Cahaba, also spelled Cahawba, was the first permanent state capital of Alabama from 1820 to 1825, and the county seat of Dallas County, Alabama until 1866. Located at the confluence of the Alabama and Cahaba rivers, it suffered regular seasonal flooding.

The state legislature moved the capital to Tuscaloosa in 1826. After the town suffered another major flood in 1865, the state legislature moved the county seat northeast to Selma, which was better situated.

The former settlement became defunct after it lost the county seat, although it had been quite wealthy during the antebellum years. It is now a ghost town and is preserved as a state historic site, the Old Cahawba Archeological Park. The state and associated citizens' groups are working to develop it as a full interpretive park St. Luke's Episcopal Church was returned to Old Cahawba, and a fundraising campaign is underway for its restoration.


Historical population
Census Pop.
1860 1,920
1870 431 −77.6%
1880 384 −10.9%
U.S. Decennial Census

Cahawba was listed on the 1860-1880 U.S. Censuses. Although it remained incorporated until as late as 1989, it did not appear on the United States census rolls after 1880.



Cahaba had its beginnings as an undeveloped town site at the confluence of the Alabama and Cahaba Rivers. At the old territorial capital of St. Stephens, a commission was formed on 13 February 1818 to select the site for Alabama's state capital. Cahaba was the site chosen and was approved on 21 November 1818. Due to the future capital being nothing more than wilderness, Alabama's constitutional convention was forced to find temporary accommodations in Huntsville until a statehouse could be built. Governor William Wyatt Bibb reported in October 1819 that the town had been laid out and that lots would be auctioned to the highest bidders. The town was planned on a grid system with streets running north and south named for trees and those running east and west named for famous men. The new statehouse was a two-story brick structure, measuring 40 feet (12 m) wide by 58 feet (18 m) long. By 1820 Cahaba had become a functioning state capital. Cahaba's low elevation at the confluence of two large rivers gave it a reputation for flooding and having an unhealthy atmosphere. A major flood struck the town in 1825, causing a portion of the statehouse to collapse. People who were opposed to the capital's location at Cahaba used this as an argument for moving the capital to Tuscaloosa, which was approved by the legislature in January 1826.


The town would remain the county seat of Dallas County for several more decades. The town eventually recovered from losing the capital and reestablished itself as a social and commercial center. Cahaba, centered in the fertile "Black Belt", became a major distribution point for cotton shipped down the Alabama River to the port of Mobile. The addition of a railroad line in 1859 triggered a building boom in the town of Cahaba. On the eve of the American Civil War, more than 3,000 people called Cahaba home.

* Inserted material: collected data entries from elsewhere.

Lemma parse_value_print j : forall fuel depth x,
  number_end x -> (2 * length (json_print j ++ x) < fuel)%nat -> depth + json_depth j <= maxNestingDepth ->
  parse_value fuel depth (json_print j ++ x) = Some (value_of j, x).
Proof.
  induction j as [| b | z | s | l IH | fs IH] using json_nested_ind; intros fuel depth x Hx Hf Hd;
    destruct fuel as [| fuel]; try lia.
  - done.
  - by destruct b.
  - destruct (json_print_start (JNumber z)) as (c & l & E & Hs & _).
    destruct (json_print_head (JNumber z)) as (c' & l' & E' & Hc). rewrite E in E'. injection E' as <- <-.
    pose proof (scan_number_print z x Hx) as Hn. change (json_print (JNumber z)) with (json_number z) in E.
    rewrite E in *. cbn [app] in *.
    assert (c <> "{"%char /\ c <> "["%char /\ c <> c_quote /\ c <> "t"%char /\ c <> "f"%char /\ c <> "n"%char)
      as (H1 & H2 & H3 & H4 & H5 & H6).
    { destruct Hc as [-> | Hc]; [done |]. by repeat split; intros ->. }
    change (json_print (JNumber z)) with (json_number z). rewrite E. cbn [app].
    rewrite parse_value_scalar by done. unfold scan_scalar.
    apply Ascii.eqb_neq in H3 as ->, H4 as ->, H5 as ->, H6 as ->. rewrite Hn. cbn. by rewrite E.
  - change (json_print (JString s)) with (json_quote s). unfold json_quote. cbn [app].
    rewrite <- app_assoc. cbn [app]. rewrite parse_value_scalar by done. unfold scan_scalar.
    rewrite Ascii.eqb_refl, scan_string_quote. cbn. by rewrite of_bytes_bytes.
  - rewrite json_print_array in *. cbn [json_depth] in Hd. cbn [parse_value].
    change (skip_space ("["%char :: ?r)) with ("["%char :: r). cbn -[maxNestingDepth parse_items skip_space].
    destruct (N.leb_spec maxNestingDepth depth); [lia |].
    destruct l as [| j l]; [done |].
    rewrite (parse_items_print (j :: l) fuel (depth + 1) x) by (done || (cbn [length] in Hf; lia) || lia).
    destruct (json_print_start j) as (c & r & E & Hs & Hb & _).
    assert (exists r', (sep_by ","%char (map json_print (j :: l)) ++ "]"%char :: x)%list = c :: r') as [r' ->].
    { unfold sep_by. destruct l; cbn [map join_with]; rewrite E; cbn [app]; eauto. }
    cbn [skip_space]. rewrite Hs. destruct c as [[] [] [] [] [] [] [] []]; done.
  - rewrite json_print_object in *. cbn [json_depth] in Hd. cbn [parse_value].
    change (skip_space ("{"%char :: ?r)) with ("{"%char :: r). cbn -[maxNestingDepth parse_members skip_space].
    destruct (N.leb_spec maxNestingDepth depth); [lia |].
    destruct fs as [| [k j] fs]; [done |].
    rewrite (parse_members_print ((k, j) :: fs) fuel (depth + 1) x) by (done || (cbn [length] in Hf; lia) || lia).
    assert (exists r', (sep_by ","%char (map print_member ((k, j) :: fs)) ++ "}"%char :: x)%list = c_quote :: r')
      as [r' ->]; [| done].
    unfold sep_by. destruct fs; cbn [map join_with]; unfold print_member, json_quote; cbn [fst app]; eauto.
Qed.
(* ===== verification/JsonCodec.v ===== *)
(** * Structs through encoding/json and back

    Decoders of named string types, pointers and integers beside those of
    JsonParse, the copy of a value through its document, and the lemmas and
    tactics with which the codecs of the components read their documents back. *)

From S2P Require Import Prelude GoStd Errors Json JsonParse Canonical StrictJson Payload.
From Stdlib Require Import Ascii.

Local Open Scope N_scope.

(** ** Decoders *)

(** A named string type: the constant, or any other text. *)
Definition named {E} (known : list E) (string_of : E -> string) (other : string -> E) (s : string) : E :=
  match list_find (fun e => string_of e = s) known with Some (_, e) => e | None => other s end.
Definition decode_named {E} (string_of : E -> string) (of_string : string -> E) : Decoder E := fun v current =>
  of_string <$> decode_string v (string_of current).

(** A slice whose nil and empty values are used alike. *)
Definition decode_list {T} (decode : Decoder T) (zero : T) : Decoder (list T) := fun v current =>
  slice_items <$> decode_slice decode zero v (Some current).

(** A pointer: null is nil, and another value is decoded into what it points to
    or into a zero value. *)
Definition decode_pointer {T} (decode : Decoder T) (zero : T) : Decoder (option T) := fun v current =>
  match v with VNull => Some None | _ => Some <$> decode v (default zero current) end.

(** strconv.ParseInt(s, 10, 64): [None] on a syntax or range error. *)
Definition ParseInt (l : list ascii) : option Z :=
  match l with
  | "-"%char :: digits =>
      un ← ParseUint digits ; if un <=? 9223372036854775808 then Some (- Z.of_N un)%Z else None
  | "+"%char :: digits => un ← ParseUint digits ; if un <? 9223372036854775808 then Some (Z.of_N un) else None
  | digits => un ← ParseUint digits ; if un <? 9223372036854775808 then Some (Z.of_N un) else None
  end.
Definition int64_range (z : Z) : Prop := (-9223372036854775808 <= z <= 9223372036854775807)%Z.

Definition decode_int64 : Decoder Z := fun v current =>
  match v with VNull => Some current | VNumber literal => ParseInt literal | _ => None end.

(** ** Reading back what was encoded *)

(** The decoder [d] undoes the encoder [enc] on the values that satisfy [P]. *)
Definition reads {T} (P : T -> Prop) (enc : T -> json) (d : Decoder T) (zero : T) : Prop :=
  forall x, P x -> json_utf8 (enc x) = true -> d (value_of (enc x)) zero = Some x.

Lemma decode_members_cons {T} (fields : list (string * Decoder T)) key v rest current d next :
  find_field fields key = Some d -> d v current = Some next ->
  decode_members fields ((key, v) :: rest) current = decode_members fields rest next.
Proof. intros Hf Hd. cbn. rewrite Hf. cbn. by rewrite Hd. Qed.

Lemma decode_at_Some {S T} (get : S -> T) (set : T -> S -> S) d v s x :
  d v (get s) = Some x -> decode_at get set d v s = Some (set x s).
Proof. intros H. unfold decode_at. by rewrite H. Qed.

Lemma read_string s current : valid_utf8 s = true -> decode_string (VString (scrub s)) current = Some s.
Proof. intros H. cbn. by rewrite scrub_valid. Qed.

Lemma ParseUint_json n : n <= max_u64 -> ParseUint (json_number (Z.of_N n)) = Some n.
Proof.
  intros H. unfold json_number. assert ((Z.of_N n <? 0)%Z = false) as -> by lia. cbn [app].
  assert (Z.abs_N (Z.of_N n) = n) as -> by lia. by apply ParseUint_format.
Qed.

Lemma read_uint n current : n <= max_u64 -> decode_uint64 (VNumber (json_number (Z.of_N n))) current = Some n.
Proof. apply ParseUint_json. Qed.

Lemma ParseInt_digits c l : is_digit c = true ->
  ParseInt (c :: l) = (un ← ParseUint (c :: l) ; if un <? 9223372036854775808 then Some (Z.of_N un) else None).
Proof. intros H. destruct c as [[] [] [] [] [] [] [] []]; done. Qed.

Lemma ParseInt_json z : int64_range z -> ParseInt (json_number z) = Some z.
Proof.
  unfold int64_range, json_number. intros H. pose proof (ParseUint_format (Z.abs_N z)) as Hp. unfold max_u64 in Hp.
  destruct (Z.ltb_spec z 0) as [Hz | Hz]; cbn [app].
  - cbn [ParseInt]. rewrite Hp by lia. cbn [mbind option_bind]. rewrite (proj2 (N.leb_le _ _)) by lia. f_equal. lia.
  - destruct (format_bytes_spec (Z.abs_N z)) as (Hd & _ & c & l & E & _). rewrite E in Hp, Hd |- *. cbn in Hd.
    apply andb_true_iff in Hd as [Hd _]. rewrite ParseInt_digits, Hp by (done || lia). cbn [mbind option_bind].
    rewrite (proj2 (N.ltb_lt _ _)) by lia. f_equal. lia.
Qed.

Lemma read_int z current : int64_range z -> decode_int64 (VNumber (json_number z)) current = Some z.
Proof. apply ParseInt_json. Qed.

Lemma read_bool b current : decode_bool (VBool b) current = Some b.
Proof. done. Qed.

Lemma read_slice {T} (P : T -> Prop) enc d zero s :
  reads P enc d zero -> Forall P (slice_items s) -> json_utf8 (JSlice enc s) = true ->
  decode_slice d zero (value_of (JSlice enc s)) None = Some s.
Proof.
  intros Hd Hs Hu. destruct s as [l |]; [| done]. cbn in *. change (slice_items (Some l)) with l in Hs.
  assert (decode_items d zero (map value_of (map enc l)) [] = Some l) as ->; [| done].
  induction Hs as [| x l Hx Hs IH]; [done |]. cbn in *. rewrite andb_true_iff in Hu. destruct Hu as [Hu Hul].
  rewrite Hd by done. cbn. by rewrite IH.
Qed.

Lemma read_list {T} (P : T -> Prop) enc d zero l :
  reads P enc d zero -> Forall P l -> json_utf8 (JSlice enc (Some l)) = true ->
  decode_list d zero (value_of (JSlice enc (Some l))) [] = Some l.
Proof. intros Hd Hl Hu. pose proof (read_slice P enc d zero (Some l) Hd Hl Hu) as H. cbn in *. by rewrite H. Qed.

Lemma reads_string : reads (fun _ => True) JString decode_string "".
Proof. intros s _ U. cbn in *. by apply (read_string s ""). Qed.

Lemma read_pointer {T} (P : T -> Prop) enc d (zero x : T) :
  reads P enc d zero -> P x -> json_utf8 (enc x) = true -> value_of (enc x) <> VNull ->
  decode_pointer d zero (value_of (enc x)) None = Some (Some x).
Proof.
  intros Hd Hx Hu Hn. specialize (Hd x Hx Hu). unfold decode_pointer. change (default zero None) with zero.
  by destruct (value_of (enc x)); try done; rewrite Hd.
Qed.

(** A known name is read back. *)
Lemma read_named {E} (known : list E) string_of other (e current : E) :
  e ∈ known -> NoDup (map string_of known) -> valid_utf8 (string_of e) = true ->
  decode_named string_of (named known string_of other) (VString (scrub (string_of e))) current = Some e.
Proof.
  intros He Hn Hu. unfold decode_named. rewrite read_string by done. cbn. f_equal. unfold named.
  destruct (list_find _ known) as [[i e'] |] eqn:Hf.
  - apply list_find_Some in Hf as (Hi & Heq & _). apply (map_NoDup_inj string_of known); try done.
    by eapply list_elem_of_lookup_2.
  - apply list_find_None in Hf. rewrite Forall_forall in Hf. by destruct (Hf e He).
Qed.

(** base64 reads what it writes. *)
Lemma std_base64_digit n : n < 64 -> std_base64_val (base64_digit n) = Some n.
Proof.
  intros Hn. assert (forallb (fun k => bool_decide (std_base64_val (base64_digit (N.of_nat k)) = Some (N.of_nat k)))
                       (seq 0 64) = true) as H by (vm_compute; reflexivity).
  rewrite forallb_forall in H. specialize (H (N.to_nat n)). rewrite N2Nat.id in H.
  apply bool_decide_eq_true in H; [done |]. apply in_seq. lia.
Qed.

Lemma std_base64_quanta_encode l : Forall is_byte l -> std_base64_quanta (base64 l) = Some l.
Proof.
  unfold is_byte. revert l; fix IH 1; intros [| a [| b [| c l]]] Hl;
    repeat match goal with H : Forall _ (_ :: _) |- _ => apply Forall_cons in H as [? H] end;
    cbn [base64 std_base64_quanta]; [done | ..]; unfold padding;
    rewrite !std_base64_digit by (zify; Z.to_euclidean_division_equations; lia); change (Ascii.eqb "=" "=") with true;
    rewrite ?base64_pad by (zify; Z.to_euclidean_division_equations; lia); cbn [mbind option_bind].
  - do 2 f_equal. zify; Z.to_euclidean_division_equations; lia.
  - do 2 f_equal; [| f_equal]; zify; Z.to_euclidean_division_equations; lia.
  - rewrite IH by done. cbn. do 2 f_equal; [| f_equal; [| f_equal]]; zify; Z.to_euclidean_division_equations; lia.
Qed.

Lemma base64_graphic l : Forall is_byte l -> Forall (fun c => graphic_ascii c = true) (base64 l).
Proof.
  assert (forall n, n < 64 -> graphic_ascii (base64_digit n) = true) as Hd.
  { intros n Hn. assert (forallb (fun k => graphic_ascii (base64_digit (N.of_nat k))) (seq 0 64) = true) as H
      by (vm_compute; reflexivity).
    rewrite forallb_forall in H. specialize (H (N.to_nat n)). rewrite N2Nat.id in H. apply H, in_seq. lia. }
  unfold is_byte. revert l; fix IH 1; intros [| a [| b [| c l]]] Hl;
    repeat match goal with H : Forall _ (_ :: _) |- _ => apply Forall_cons in H as [? H] end;
    cbn [base64]; [constructor | ..];
    repeat (constructor; [first [done | apply Hd; zify; Z.to_euclidean_division_equations; lia] |]);
    first [by apply IH | constructor].
Qed.

Lemma filter_everything {A} (P : A -> Prop) `{forall x, Decision (P x)} l : Forall P l -> filter P l = l.
Proof. induction 1 as [| x l Hx _ IH]; [done |]. by rewrite filter_cons_True, IH. Qed.

Lemma read_bytes l current :
  Forall is_byte l -> decode_bytes (VString (scrub (of_bytes (base64 l)))) current = Some (Some l).
Proof.
  intros Hl. pose proof (base64_graphic l Hl) as Hg.
  rewrite scrub_valid by (apply graphic_utf8; by rewrite bytes_of_bytes). cbn. rewrite bytes_of_bytes.
  unfold std_base64_decode. rewrite filter_everything; [by rewrite std_base64_quanta_encode |].
  eapply Forall_impl; [exact Hg |]. intros c Hc. unfold graphic_ascii in Hc. cbn beta in *. go_bool. lia.
Qed.

(** *** Members *)

Definition member (f : string * json) : string * jvalue := (scrub f.1, value_of f.2).
Definition fields_utf8 (fields : list (string * json)) : bool := json_utf8 (JObject fields).

Lemma decode_members_app {T} (fields : list (string * Decoder T)) ms ms' current next :
  decode_members fields ms current = Some next ->
  decode_members fields (ms ++ ms') current = decode_members fields ms' next.
Proof.
  revert current. induction ms as [| [key v] ms IH]; intros current; cbn; [by intros [= ->] |].
  destruct (find_field fields key) as [d |]; [| done]. cbn. by destruct (d v current); [apply IH |].
Qed.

During the Civil War, the Confederate government seized Cahaba's railroad and reappropriated the iron rails to extend another nearby railroad of military importance. A large cotton warehouse on the riverbank along Arch Street was stockaded for use as a prison, known as Castle Morgan from 1863 to 1865. In February 1865 another flood inundated the town, causing much additional hardship for the roughly 3000 Union soldiers held in the prison, and for the town's citizens. Confederate General Nathan Bedford Forrest and Union General James H. Wilson discussed an exchange of prisoners, captured during the Battle of Selma, in Cahaba at the Crocheron mansion.


In 1866, the county seat was moved to nearby Selma, with businesses and families following. Within ten years, many of the houses and churches were dismantled and moved away. During Reconstruction, the vacant courthouse became a meeting place for freedmen seeking new political power. A new rural community of former slave families replaced the old urban center. These families turned the vacant town blocks into fields and garden plots, though soon, even this community largely disappeared. Prior to the turn of the century, a former slave purchased most of the old town site for $500. He had the abandoned buildings demolished for their building materials and shipped by steamboat to Mobile and Selma. By 1903, most of Cahaba's buildings were gone; only a handful of structures survived past 1930.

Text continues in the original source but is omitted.